Reproduce, from the lines below, exactly the stretch that begins at the line containing "split; [constructor; simpl;" and ends at the line containing "destruct r'; [done|subst;", both included.
##### MATERIALS PROVIDED
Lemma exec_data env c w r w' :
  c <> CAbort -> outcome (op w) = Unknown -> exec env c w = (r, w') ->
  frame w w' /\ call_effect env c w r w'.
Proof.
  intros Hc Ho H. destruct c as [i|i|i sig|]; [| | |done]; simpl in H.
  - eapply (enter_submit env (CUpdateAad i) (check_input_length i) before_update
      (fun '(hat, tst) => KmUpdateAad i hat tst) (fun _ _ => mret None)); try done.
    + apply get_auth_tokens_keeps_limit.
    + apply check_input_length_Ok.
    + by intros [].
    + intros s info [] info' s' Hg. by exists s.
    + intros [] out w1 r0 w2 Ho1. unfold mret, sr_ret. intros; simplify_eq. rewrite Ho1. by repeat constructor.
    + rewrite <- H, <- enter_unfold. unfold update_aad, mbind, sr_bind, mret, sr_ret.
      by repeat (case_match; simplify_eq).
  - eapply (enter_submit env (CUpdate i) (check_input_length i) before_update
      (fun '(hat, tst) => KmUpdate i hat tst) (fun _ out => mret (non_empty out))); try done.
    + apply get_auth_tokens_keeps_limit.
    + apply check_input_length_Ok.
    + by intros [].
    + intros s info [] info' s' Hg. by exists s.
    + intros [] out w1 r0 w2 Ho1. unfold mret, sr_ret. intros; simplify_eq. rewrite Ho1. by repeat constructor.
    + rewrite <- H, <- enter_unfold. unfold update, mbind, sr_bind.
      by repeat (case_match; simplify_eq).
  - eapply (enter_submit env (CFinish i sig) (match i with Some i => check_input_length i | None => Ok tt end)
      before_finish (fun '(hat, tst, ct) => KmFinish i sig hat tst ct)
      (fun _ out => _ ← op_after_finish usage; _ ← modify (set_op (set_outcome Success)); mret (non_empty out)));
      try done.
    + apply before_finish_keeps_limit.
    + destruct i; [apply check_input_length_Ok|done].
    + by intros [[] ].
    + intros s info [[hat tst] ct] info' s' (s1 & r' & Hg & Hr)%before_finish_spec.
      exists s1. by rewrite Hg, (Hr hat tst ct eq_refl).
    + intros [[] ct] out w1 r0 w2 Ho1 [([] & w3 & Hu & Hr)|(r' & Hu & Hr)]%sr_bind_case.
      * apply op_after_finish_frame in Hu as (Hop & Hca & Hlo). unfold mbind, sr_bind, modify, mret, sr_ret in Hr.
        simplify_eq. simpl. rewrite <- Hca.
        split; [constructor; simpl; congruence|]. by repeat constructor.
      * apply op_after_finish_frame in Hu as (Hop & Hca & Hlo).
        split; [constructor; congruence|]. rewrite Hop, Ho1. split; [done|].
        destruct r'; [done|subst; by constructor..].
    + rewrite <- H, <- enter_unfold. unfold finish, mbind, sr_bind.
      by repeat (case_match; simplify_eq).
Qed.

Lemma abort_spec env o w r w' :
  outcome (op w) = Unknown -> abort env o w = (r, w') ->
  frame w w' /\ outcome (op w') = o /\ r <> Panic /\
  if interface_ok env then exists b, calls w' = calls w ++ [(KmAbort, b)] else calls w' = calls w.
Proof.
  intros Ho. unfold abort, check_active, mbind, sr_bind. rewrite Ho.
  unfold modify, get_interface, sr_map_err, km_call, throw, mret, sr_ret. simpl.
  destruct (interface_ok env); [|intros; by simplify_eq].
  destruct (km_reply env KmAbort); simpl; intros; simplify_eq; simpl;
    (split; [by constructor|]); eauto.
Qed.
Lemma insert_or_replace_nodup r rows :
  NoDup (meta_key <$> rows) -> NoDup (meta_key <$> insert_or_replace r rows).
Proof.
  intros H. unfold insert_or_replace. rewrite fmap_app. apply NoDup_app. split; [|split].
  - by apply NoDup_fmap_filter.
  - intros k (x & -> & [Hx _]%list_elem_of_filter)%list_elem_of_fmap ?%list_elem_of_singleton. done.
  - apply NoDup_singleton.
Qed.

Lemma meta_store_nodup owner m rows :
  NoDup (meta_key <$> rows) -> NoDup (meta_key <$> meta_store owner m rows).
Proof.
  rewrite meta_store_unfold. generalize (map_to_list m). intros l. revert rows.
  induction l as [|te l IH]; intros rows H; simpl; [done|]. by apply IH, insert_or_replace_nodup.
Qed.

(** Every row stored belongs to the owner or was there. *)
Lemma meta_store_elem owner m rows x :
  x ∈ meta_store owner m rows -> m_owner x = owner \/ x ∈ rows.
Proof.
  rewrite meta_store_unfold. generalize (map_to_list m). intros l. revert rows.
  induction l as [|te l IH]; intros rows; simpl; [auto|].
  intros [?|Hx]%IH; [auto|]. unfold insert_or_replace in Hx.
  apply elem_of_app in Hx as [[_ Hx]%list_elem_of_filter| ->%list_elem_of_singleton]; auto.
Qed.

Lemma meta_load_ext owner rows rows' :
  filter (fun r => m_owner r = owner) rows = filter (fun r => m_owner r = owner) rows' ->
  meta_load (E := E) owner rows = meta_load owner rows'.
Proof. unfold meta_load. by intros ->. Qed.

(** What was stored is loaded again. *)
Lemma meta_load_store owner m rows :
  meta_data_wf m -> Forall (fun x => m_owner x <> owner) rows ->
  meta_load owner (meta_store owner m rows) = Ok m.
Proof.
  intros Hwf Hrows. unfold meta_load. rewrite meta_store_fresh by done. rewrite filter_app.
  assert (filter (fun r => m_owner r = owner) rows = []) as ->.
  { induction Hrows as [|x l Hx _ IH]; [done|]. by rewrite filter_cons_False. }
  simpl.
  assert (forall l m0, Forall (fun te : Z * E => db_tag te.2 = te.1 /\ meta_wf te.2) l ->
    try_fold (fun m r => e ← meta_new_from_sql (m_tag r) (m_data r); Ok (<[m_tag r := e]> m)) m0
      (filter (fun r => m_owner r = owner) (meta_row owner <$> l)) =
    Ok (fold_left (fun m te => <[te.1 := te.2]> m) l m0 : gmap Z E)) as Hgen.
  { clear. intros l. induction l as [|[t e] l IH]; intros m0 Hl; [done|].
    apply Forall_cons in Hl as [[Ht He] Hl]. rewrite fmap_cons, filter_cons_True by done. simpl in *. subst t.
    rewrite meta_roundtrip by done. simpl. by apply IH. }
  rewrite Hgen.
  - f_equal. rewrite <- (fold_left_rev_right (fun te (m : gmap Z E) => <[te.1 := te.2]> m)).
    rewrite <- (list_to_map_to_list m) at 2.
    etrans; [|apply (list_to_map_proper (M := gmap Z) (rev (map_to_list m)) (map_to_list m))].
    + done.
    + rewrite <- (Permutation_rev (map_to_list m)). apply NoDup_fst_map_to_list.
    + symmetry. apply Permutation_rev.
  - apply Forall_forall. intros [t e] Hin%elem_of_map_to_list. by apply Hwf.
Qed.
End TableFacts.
##########
**RESULT FOR THIS TASK:**
        split; [constructor; simpl; congruence|]. by repeat constructor.
      * apply op_after_finish_frame in Hu as (Hop & Hca & Hlo).
        split; [constructor; congruence|]. rewrite Hop, Ho1. split; [done|].
        destruct r'; [done|subst; by constructor..].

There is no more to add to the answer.